Material for the task:
──────────

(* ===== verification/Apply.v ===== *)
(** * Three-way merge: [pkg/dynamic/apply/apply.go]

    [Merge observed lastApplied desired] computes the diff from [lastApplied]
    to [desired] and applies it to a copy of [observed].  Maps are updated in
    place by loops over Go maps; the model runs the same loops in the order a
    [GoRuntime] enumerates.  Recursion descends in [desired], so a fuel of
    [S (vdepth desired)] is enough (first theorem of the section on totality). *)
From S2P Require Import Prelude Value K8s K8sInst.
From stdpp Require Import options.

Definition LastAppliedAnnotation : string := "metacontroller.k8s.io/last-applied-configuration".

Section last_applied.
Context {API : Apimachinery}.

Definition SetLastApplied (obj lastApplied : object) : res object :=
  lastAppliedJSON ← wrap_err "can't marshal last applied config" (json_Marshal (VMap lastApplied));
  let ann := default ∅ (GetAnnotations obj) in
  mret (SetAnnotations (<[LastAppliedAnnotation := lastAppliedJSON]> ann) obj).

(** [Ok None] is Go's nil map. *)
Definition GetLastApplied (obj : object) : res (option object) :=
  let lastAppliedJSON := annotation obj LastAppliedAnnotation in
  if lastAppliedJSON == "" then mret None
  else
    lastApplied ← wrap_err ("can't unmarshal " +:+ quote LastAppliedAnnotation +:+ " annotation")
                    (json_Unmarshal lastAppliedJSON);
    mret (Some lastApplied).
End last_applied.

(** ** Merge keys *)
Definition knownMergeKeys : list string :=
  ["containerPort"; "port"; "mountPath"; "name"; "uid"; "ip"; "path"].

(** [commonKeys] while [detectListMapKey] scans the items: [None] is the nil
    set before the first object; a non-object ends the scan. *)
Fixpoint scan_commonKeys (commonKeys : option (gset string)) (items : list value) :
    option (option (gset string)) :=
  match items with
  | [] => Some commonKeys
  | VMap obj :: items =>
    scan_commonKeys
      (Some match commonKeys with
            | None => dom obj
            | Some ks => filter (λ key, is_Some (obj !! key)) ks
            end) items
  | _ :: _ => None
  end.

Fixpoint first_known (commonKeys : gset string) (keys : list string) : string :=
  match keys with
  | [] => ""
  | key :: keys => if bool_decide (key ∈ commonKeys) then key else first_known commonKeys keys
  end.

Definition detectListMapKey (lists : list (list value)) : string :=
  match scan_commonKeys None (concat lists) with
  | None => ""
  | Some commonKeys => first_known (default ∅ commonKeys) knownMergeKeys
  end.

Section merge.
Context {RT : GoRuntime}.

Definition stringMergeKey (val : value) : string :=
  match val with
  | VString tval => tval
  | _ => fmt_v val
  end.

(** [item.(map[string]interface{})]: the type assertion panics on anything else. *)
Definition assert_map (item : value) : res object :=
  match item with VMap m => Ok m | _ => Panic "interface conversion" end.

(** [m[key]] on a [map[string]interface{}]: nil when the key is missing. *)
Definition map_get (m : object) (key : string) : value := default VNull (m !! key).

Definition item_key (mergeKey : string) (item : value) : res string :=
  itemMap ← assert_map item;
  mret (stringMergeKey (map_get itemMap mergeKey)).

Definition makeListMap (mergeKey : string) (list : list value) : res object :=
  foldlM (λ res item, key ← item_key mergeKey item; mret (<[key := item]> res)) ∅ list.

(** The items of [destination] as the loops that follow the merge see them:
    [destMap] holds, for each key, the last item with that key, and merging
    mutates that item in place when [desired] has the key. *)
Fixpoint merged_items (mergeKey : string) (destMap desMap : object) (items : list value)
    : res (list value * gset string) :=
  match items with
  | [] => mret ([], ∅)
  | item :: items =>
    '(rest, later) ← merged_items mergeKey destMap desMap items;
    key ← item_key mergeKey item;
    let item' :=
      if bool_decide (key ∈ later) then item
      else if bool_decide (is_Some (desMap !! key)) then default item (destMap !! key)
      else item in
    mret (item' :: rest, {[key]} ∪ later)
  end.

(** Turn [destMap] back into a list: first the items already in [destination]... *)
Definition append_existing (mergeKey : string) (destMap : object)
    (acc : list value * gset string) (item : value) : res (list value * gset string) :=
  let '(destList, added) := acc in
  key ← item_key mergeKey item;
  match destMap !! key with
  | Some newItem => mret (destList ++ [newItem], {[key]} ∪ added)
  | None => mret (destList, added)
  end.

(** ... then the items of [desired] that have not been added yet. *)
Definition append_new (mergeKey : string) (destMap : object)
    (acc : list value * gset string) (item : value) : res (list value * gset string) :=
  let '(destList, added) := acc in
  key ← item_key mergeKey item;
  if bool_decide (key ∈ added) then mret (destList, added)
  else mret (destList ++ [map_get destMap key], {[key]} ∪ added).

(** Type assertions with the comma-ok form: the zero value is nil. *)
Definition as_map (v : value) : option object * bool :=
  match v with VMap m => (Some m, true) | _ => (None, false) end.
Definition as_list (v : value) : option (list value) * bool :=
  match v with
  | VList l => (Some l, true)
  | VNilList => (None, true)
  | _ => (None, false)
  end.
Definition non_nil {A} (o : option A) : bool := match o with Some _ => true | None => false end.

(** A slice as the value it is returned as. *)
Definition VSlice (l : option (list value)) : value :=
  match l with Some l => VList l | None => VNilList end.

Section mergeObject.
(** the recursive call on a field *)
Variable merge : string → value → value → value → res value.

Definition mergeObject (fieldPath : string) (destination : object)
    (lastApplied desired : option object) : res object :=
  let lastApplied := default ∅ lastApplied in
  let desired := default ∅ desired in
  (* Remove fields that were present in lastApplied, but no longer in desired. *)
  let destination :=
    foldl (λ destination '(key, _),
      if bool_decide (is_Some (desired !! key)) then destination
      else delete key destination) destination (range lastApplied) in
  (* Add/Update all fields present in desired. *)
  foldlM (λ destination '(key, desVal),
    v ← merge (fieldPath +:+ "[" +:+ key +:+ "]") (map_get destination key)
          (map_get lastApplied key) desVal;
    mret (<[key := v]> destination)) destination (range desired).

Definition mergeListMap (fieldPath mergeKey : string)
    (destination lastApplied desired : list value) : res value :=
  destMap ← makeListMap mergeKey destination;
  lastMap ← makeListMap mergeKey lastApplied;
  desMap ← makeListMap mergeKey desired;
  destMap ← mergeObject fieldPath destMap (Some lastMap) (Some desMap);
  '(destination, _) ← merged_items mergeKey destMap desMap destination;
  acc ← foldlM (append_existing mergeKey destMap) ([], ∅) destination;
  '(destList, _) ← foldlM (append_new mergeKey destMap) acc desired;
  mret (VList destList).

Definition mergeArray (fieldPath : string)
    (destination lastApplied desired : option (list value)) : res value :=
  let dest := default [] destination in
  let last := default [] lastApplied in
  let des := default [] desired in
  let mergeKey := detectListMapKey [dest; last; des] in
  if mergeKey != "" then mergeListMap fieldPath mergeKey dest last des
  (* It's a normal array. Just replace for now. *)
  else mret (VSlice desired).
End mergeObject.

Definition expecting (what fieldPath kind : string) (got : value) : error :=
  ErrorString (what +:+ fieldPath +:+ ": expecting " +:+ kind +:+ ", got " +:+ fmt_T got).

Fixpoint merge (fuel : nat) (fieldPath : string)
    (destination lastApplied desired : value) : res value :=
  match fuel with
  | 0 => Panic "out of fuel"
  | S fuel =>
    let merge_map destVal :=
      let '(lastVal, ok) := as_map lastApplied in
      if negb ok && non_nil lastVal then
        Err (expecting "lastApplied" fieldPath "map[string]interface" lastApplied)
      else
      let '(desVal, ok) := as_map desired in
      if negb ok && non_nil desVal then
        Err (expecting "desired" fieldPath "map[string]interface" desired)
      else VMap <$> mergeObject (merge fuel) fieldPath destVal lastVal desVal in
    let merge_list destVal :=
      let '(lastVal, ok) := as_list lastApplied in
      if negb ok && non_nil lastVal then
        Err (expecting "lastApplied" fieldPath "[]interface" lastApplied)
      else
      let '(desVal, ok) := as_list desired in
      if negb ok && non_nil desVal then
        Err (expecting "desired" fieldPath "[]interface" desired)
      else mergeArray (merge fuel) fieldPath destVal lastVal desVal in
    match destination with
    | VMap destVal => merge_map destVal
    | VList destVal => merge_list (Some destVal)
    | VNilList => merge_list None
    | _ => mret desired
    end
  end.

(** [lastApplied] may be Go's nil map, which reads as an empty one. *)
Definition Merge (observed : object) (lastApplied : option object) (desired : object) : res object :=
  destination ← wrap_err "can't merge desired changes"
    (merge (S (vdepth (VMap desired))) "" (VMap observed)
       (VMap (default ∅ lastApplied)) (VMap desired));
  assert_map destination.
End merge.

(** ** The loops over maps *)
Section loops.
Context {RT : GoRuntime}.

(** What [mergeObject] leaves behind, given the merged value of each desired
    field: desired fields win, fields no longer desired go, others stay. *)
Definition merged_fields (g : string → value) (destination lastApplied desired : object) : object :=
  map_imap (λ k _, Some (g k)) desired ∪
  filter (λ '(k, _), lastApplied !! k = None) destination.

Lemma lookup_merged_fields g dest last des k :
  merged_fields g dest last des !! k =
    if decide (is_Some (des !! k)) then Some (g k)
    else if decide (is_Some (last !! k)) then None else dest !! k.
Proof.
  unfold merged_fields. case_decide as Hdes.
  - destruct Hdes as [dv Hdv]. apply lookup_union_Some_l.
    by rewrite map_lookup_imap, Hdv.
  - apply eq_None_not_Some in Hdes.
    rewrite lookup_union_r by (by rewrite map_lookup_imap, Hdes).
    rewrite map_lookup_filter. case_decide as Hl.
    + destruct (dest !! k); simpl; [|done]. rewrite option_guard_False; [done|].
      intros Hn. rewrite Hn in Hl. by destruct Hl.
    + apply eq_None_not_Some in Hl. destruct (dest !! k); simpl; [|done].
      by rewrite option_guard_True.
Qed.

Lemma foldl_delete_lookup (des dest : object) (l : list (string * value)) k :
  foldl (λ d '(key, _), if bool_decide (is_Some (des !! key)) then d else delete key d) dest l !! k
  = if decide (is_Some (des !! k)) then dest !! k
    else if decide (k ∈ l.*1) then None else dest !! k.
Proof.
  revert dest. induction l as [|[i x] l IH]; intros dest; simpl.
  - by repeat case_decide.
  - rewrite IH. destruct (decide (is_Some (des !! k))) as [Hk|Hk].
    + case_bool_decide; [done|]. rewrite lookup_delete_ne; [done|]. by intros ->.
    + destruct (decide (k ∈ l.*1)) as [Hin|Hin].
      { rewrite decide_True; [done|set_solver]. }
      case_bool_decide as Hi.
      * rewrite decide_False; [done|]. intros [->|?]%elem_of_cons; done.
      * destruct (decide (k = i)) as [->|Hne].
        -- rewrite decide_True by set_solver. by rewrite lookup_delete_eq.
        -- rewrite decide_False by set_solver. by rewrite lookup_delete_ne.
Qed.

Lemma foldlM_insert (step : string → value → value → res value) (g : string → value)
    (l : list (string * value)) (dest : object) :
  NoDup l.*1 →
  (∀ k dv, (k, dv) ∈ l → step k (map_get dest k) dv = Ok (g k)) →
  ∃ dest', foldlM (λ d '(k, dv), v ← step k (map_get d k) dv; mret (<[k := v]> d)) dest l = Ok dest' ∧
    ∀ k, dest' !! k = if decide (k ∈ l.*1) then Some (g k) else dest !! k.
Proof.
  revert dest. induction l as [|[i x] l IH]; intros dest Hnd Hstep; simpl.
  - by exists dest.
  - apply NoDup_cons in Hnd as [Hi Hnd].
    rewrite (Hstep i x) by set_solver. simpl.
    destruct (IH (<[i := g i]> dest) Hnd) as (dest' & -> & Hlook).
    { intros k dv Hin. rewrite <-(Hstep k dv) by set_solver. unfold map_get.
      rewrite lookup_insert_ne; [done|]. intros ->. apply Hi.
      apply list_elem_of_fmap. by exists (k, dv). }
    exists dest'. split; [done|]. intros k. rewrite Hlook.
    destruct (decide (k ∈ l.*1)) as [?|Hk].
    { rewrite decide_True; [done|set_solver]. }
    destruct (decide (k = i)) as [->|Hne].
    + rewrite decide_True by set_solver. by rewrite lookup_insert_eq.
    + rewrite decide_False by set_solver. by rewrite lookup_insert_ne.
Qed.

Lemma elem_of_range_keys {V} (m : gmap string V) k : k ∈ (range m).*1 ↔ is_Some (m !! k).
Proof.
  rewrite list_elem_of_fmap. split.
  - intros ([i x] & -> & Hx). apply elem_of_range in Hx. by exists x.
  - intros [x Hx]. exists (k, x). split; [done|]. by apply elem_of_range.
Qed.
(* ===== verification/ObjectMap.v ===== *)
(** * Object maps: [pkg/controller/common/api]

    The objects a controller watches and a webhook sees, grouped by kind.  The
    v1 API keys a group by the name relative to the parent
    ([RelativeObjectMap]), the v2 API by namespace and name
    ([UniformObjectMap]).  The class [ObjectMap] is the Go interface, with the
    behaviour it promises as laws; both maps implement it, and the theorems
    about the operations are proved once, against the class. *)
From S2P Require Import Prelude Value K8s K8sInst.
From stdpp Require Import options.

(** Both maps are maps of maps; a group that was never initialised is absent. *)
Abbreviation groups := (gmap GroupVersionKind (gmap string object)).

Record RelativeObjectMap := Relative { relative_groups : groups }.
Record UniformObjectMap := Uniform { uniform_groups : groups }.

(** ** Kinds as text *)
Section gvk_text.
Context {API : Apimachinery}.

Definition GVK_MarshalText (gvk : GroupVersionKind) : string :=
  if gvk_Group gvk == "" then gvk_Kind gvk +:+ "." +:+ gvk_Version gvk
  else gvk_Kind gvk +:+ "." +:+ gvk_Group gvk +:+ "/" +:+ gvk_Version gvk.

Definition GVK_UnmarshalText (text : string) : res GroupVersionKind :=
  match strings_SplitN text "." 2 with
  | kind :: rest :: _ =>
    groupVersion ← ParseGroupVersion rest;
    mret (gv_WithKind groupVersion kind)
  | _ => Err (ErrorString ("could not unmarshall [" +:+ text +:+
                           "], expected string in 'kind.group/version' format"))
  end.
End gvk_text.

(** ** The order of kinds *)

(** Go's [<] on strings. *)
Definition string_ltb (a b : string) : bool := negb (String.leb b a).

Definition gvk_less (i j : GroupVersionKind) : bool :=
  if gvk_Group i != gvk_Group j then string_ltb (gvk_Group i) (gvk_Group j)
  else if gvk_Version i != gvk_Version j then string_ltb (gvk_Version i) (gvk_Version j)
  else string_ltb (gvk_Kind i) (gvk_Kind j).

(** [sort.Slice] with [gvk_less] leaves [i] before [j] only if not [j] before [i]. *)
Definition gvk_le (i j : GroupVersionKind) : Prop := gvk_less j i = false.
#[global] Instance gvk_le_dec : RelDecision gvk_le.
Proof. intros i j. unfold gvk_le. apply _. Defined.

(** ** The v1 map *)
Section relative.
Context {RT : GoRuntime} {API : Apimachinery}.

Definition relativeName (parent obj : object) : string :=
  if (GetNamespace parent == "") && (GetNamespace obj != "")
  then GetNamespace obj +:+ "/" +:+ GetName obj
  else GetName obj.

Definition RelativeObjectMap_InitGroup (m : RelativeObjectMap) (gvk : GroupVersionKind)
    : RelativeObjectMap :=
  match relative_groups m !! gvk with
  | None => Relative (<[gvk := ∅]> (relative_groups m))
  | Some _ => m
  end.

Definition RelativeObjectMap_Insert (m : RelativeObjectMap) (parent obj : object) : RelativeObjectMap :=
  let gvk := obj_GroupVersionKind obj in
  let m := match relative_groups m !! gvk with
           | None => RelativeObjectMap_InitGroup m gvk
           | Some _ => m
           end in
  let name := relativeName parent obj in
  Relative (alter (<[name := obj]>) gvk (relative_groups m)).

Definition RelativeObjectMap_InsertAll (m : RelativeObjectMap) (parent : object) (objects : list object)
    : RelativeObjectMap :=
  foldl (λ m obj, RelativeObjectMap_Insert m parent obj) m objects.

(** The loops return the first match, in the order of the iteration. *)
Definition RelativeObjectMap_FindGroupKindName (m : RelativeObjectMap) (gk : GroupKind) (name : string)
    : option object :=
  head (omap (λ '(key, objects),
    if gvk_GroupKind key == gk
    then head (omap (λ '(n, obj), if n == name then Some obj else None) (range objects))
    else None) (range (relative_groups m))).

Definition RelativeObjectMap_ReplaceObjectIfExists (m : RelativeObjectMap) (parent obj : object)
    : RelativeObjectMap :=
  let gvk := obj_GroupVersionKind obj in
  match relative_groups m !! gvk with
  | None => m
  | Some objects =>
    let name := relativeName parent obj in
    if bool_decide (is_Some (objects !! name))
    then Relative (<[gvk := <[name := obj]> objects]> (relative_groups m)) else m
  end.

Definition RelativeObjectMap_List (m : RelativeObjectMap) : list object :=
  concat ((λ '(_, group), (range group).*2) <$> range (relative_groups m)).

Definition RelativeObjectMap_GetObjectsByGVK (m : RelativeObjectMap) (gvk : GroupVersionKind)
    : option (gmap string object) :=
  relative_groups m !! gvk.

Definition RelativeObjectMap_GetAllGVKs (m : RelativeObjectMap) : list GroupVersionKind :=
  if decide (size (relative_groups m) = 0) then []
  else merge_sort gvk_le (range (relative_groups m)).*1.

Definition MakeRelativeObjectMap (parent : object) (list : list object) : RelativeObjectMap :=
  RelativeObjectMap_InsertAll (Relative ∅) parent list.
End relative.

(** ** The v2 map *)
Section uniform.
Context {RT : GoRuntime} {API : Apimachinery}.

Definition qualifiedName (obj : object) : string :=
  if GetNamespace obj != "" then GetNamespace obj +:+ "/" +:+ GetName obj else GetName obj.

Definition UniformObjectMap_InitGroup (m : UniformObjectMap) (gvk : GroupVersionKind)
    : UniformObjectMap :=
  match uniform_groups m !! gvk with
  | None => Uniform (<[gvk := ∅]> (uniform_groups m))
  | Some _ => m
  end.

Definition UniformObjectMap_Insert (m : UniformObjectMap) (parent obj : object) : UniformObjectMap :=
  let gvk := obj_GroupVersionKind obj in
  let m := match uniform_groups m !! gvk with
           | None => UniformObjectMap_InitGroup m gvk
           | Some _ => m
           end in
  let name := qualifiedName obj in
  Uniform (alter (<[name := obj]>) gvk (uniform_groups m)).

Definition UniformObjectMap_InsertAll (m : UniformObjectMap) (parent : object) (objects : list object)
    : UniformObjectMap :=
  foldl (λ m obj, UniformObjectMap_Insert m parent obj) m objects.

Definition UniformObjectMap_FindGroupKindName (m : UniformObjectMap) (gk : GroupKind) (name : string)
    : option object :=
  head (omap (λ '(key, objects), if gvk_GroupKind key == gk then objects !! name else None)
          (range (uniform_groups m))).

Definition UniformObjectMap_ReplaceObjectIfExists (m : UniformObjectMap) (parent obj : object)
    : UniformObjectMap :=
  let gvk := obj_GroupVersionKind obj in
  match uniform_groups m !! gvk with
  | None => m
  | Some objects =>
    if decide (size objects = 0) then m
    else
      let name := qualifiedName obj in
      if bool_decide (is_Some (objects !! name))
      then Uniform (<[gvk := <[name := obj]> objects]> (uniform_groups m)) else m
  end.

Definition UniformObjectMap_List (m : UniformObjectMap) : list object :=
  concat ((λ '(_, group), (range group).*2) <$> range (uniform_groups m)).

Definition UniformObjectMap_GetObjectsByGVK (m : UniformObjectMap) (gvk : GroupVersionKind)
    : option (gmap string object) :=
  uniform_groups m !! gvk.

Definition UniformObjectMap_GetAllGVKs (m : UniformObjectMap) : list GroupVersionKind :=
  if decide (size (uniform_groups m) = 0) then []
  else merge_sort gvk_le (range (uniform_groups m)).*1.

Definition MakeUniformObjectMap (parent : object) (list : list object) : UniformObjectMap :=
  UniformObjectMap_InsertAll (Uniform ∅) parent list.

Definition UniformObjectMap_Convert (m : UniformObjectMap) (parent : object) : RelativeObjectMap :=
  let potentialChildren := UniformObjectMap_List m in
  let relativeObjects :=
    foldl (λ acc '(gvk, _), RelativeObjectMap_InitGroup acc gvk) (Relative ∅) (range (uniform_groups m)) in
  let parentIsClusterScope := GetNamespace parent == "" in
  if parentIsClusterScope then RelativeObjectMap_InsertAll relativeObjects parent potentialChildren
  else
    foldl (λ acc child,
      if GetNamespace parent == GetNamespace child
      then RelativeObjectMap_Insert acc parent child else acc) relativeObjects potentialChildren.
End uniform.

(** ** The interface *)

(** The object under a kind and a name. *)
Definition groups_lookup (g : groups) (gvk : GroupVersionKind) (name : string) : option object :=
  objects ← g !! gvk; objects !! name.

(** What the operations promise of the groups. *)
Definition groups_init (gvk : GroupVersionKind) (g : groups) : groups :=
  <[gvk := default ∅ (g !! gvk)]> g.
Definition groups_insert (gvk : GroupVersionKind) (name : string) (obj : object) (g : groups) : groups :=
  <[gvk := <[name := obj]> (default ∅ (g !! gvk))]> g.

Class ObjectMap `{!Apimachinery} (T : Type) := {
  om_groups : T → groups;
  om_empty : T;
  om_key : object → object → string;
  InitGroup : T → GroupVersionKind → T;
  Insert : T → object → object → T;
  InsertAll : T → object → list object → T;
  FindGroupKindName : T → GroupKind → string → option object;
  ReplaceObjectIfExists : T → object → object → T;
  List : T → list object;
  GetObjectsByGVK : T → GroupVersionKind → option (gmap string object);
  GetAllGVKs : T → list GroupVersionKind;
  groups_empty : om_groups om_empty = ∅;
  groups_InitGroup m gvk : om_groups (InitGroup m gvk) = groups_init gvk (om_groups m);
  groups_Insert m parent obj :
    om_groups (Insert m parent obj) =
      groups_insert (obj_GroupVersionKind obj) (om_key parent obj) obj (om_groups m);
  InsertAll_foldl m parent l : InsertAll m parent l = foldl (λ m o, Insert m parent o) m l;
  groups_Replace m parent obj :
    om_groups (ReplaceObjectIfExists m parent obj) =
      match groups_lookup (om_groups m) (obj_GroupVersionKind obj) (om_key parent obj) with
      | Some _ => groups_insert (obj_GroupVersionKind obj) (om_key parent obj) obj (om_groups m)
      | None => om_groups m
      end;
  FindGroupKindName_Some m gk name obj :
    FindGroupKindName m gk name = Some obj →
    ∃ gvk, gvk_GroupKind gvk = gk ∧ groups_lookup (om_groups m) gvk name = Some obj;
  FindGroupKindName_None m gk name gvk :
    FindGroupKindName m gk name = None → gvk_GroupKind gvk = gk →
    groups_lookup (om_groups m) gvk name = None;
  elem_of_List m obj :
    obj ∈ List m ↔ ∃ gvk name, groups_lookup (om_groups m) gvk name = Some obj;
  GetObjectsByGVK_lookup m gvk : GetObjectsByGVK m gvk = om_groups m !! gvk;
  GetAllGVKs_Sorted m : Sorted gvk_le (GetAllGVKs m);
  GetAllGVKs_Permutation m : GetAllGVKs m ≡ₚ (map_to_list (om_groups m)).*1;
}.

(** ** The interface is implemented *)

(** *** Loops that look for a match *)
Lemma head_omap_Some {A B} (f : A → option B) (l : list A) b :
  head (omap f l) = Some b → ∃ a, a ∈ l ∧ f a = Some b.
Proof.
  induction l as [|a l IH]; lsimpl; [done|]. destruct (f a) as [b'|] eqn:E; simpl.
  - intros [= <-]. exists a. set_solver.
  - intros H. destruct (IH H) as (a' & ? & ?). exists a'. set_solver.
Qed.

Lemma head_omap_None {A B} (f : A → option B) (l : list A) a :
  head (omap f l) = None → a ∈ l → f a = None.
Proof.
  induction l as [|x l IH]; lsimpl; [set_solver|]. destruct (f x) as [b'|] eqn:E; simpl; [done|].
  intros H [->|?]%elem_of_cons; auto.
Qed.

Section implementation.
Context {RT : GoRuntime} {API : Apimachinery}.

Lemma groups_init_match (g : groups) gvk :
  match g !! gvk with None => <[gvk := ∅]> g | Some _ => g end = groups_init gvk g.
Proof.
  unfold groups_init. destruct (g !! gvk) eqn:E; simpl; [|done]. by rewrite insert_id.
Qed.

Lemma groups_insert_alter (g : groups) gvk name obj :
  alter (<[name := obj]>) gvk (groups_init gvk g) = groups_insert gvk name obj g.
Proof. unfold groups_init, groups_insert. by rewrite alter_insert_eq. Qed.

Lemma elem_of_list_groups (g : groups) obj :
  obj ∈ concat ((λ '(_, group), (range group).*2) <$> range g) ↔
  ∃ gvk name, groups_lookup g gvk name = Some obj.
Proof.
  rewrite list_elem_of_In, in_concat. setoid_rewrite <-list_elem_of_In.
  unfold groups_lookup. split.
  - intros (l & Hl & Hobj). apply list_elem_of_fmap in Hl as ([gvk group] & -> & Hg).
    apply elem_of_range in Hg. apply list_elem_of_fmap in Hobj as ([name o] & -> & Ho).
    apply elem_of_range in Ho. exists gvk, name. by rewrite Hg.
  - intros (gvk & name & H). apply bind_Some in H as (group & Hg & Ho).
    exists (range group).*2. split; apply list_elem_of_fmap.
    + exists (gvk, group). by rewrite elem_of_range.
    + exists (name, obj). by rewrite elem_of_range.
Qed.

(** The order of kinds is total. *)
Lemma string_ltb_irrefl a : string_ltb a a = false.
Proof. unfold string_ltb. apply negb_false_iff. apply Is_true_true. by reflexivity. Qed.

──────────

Your objective: When the line with "- intros (l" is reached in the data above, start copying there, and copy each line exactly until the line with "- intros (gvk" has been copied; copy nothing else.

Answer to this problem:
  - intros (l & Hl & Hobj). apply list_elem_of_fmap in Hl as ([gvk group] & -> & Hg).
    apply elem_of_range in Hg. apply list_elem_of_fmap in Hobj as ([name o] & -> & Ho).
    apply elem_of_range in Ho. exists gvk, name. by rewrite Hg.
  - intros (gvk & name & H). apply bind_Some in H as (group & Hg & Ho).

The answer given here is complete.